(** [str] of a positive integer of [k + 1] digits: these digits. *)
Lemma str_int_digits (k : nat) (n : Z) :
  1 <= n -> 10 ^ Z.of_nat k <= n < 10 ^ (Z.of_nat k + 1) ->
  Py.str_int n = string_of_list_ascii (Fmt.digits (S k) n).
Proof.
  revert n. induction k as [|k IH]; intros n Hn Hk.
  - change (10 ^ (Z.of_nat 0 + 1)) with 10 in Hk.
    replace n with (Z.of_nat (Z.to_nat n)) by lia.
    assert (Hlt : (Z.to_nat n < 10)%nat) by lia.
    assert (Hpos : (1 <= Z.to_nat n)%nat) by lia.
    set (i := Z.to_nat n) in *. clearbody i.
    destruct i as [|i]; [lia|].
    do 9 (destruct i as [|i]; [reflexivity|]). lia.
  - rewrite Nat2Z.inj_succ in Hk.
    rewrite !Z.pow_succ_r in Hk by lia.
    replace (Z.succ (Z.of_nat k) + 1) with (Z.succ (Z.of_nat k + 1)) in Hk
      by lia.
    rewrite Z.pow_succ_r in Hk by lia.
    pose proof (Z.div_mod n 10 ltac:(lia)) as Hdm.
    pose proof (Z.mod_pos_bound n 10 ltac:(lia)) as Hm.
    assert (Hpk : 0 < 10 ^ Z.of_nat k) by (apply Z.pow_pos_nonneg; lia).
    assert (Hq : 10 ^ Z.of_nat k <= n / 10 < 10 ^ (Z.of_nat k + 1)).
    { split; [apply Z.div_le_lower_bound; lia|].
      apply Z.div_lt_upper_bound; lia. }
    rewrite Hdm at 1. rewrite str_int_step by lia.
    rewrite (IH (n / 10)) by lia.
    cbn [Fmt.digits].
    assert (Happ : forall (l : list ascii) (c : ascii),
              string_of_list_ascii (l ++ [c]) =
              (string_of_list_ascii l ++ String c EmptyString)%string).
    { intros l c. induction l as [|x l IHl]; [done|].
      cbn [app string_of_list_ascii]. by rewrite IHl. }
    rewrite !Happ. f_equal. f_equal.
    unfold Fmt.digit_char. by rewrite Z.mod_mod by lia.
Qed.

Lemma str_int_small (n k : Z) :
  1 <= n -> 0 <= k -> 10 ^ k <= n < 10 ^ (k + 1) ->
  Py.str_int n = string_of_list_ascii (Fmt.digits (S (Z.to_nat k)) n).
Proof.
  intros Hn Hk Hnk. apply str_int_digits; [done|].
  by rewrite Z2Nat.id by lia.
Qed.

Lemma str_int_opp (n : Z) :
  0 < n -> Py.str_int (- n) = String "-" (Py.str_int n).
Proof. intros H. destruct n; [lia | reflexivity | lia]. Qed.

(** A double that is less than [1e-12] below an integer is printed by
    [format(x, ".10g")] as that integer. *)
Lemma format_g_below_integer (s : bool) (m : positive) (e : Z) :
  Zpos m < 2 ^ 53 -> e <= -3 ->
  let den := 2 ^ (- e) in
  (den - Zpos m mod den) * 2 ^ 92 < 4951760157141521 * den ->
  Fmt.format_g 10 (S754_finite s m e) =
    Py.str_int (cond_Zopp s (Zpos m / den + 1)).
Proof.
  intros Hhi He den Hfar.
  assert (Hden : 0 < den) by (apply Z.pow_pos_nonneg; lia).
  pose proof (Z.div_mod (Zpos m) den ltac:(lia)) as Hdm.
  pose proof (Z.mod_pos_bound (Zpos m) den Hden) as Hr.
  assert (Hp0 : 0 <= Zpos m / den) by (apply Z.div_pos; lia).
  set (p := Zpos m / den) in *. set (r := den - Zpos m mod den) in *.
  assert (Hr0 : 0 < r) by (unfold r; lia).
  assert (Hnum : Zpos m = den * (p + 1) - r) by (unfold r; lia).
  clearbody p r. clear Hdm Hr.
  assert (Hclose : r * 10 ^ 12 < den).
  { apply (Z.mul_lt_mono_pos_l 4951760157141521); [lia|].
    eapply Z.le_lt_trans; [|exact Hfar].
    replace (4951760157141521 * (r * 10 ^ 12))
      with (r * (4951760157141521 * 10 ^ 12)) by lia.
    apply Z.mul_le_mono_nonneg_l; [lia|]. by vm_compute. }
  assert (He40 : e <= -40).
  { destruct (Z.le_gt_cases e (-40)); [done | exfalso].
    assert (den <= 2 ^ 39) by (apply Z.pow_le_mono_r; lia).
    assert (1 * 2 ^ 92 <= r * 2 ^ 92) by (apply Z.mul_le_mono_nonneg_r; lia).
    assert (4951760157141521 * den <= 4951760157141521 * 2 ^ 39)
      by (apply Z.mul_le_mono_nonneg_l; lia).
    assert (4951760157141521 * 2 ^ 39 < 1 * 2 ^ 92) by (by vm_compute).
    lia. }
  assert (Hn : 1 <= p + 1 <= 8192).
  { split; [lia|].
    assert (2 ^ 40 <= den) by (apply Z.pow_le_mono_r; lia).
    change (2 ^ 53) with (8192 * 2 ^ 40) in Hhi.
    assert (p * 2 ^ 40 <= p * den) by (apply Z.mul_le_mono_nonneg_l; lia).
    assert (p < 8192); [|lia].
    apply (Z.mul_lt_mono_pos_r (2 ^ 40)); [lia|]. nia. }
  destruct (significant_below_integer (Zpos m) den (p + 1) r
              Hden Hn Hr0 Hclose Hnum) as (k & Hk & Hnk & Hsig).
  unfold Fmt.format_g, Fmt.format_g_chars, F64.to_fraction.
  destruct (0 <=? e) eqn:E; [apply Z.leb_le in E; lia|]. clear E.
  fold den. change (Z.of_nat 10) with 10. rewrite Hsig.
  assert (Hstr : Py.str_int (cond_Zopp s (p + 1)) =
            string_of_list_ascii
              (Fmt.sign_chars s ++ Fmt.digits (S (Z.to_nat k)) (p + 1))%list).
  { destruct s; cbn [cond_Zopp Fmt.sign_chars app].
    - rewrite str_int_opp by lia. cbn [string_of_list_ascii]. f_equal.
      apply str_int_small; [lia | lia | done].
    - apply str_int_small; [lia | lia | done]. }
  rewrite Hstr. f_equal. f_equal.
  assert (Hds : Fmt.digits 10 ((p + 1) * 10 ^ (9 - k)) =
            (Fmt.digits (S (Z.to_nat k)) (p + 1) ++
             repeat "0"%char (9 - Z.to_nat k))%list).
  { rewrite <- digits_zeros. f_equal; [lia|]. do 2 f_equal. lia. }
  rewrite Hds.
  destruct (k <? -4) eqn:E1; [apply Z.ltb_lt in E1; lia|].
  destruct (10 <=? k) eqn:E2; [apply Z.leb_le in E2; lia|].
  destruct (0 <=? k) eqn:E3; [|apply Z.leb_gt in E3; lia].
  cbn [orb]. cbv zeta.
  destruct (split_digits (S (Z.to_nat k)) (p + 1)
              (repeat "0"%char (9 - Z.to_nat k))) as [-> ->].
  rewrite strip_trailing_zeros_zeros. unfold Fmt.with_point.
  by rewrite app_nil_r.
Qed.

::::::::

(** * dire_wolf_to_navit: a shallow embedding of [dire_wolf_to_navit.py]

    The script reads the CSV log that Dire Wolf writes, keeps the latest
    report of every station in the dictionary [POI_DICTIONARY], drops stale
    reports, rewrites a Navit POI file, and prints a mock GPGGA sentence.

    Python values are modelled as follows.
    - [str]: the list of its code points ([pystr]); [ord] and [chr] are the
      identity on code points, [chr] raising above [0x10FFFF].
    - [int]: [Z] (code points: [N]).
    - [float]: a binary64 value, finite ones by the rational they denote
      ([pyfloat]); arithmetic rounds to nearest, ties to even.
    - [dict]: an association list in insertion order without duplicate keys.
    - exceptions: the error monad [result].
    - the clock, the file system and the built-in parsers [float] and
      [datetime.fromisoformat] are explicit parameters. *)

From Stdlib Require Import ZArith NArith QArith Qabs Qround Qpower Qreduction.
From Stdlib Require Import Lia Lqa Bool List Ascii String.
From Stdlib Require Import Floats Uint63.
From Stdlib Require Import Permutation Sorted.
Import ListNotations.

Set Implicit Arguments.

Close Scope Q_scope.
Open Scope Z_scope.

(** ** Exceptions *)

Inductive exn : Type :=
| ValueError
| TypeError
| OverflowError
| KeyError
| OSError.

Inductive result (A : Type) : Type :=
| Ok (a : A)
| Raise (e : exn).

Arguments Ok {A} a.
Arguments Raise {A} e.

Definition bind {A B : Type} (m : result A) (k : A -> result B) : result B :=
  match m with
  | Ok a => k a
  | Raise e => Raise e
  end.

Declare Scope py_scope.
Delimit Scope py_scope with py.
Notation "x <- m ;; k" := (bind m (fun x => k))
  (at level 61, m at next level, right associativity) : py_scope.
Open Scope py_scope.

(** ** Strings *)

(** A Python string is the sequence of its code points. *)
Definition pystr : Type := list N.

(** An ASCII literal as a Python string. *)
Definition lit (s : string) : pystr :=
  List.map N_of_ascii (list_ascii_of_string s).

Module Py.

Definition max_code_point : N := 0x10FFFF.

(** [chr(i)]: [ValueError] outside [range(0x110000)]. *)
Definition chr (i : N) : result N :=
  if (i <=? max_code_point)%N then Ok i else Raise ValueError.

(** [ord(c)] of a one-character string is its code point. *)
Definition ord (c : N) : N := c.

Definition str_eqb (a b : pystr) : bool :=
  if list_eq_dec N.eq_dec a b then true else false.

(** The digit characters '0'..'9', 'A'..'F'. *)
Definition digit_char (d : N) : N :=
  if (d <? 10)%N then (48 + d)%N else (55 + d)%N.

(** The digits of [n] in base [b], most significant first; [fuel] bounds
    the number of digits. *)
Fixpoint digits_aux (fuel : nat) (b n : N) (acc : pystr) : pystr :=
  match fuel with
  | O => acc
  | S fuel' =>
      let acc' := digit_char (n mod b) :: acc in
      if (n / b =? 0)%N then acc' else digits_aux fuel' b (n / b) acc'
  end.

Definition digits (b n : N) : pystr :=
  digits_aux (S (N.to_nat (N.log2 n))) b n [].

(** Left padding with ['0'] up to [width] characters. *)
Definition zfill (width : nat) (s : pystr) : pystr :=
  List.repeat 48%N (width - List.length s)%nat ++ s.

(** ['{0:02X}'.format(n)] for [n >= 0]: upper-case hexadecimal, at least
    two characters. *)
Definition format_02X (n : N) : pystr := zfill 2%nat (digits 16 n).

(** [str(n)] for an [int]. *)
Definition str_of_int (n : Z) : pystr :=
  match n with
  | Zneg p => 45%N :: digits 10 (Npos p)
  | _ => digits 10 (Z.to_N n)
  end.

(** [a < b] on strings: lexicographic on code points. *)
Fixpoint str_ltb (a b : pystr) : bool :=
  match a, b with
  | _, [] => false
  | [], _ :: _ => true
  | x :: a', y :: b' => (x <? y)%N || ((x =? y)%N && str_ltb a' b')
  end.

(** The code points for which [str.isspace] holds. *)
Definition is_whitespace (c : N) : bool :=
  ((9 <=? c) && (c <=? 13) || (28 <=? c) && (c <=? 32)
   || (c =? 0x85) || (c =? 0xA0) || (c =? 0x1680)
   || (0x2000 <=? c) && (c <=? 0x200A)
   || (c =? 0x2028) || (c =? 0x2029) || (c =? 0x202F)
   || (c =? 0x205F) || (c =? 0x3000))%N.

::::::::

* [What the exercise asks] From the entries above, extract each line containing "Open".

* [Your solution]
Open Scope Z_scope.
Open Scope py_scope.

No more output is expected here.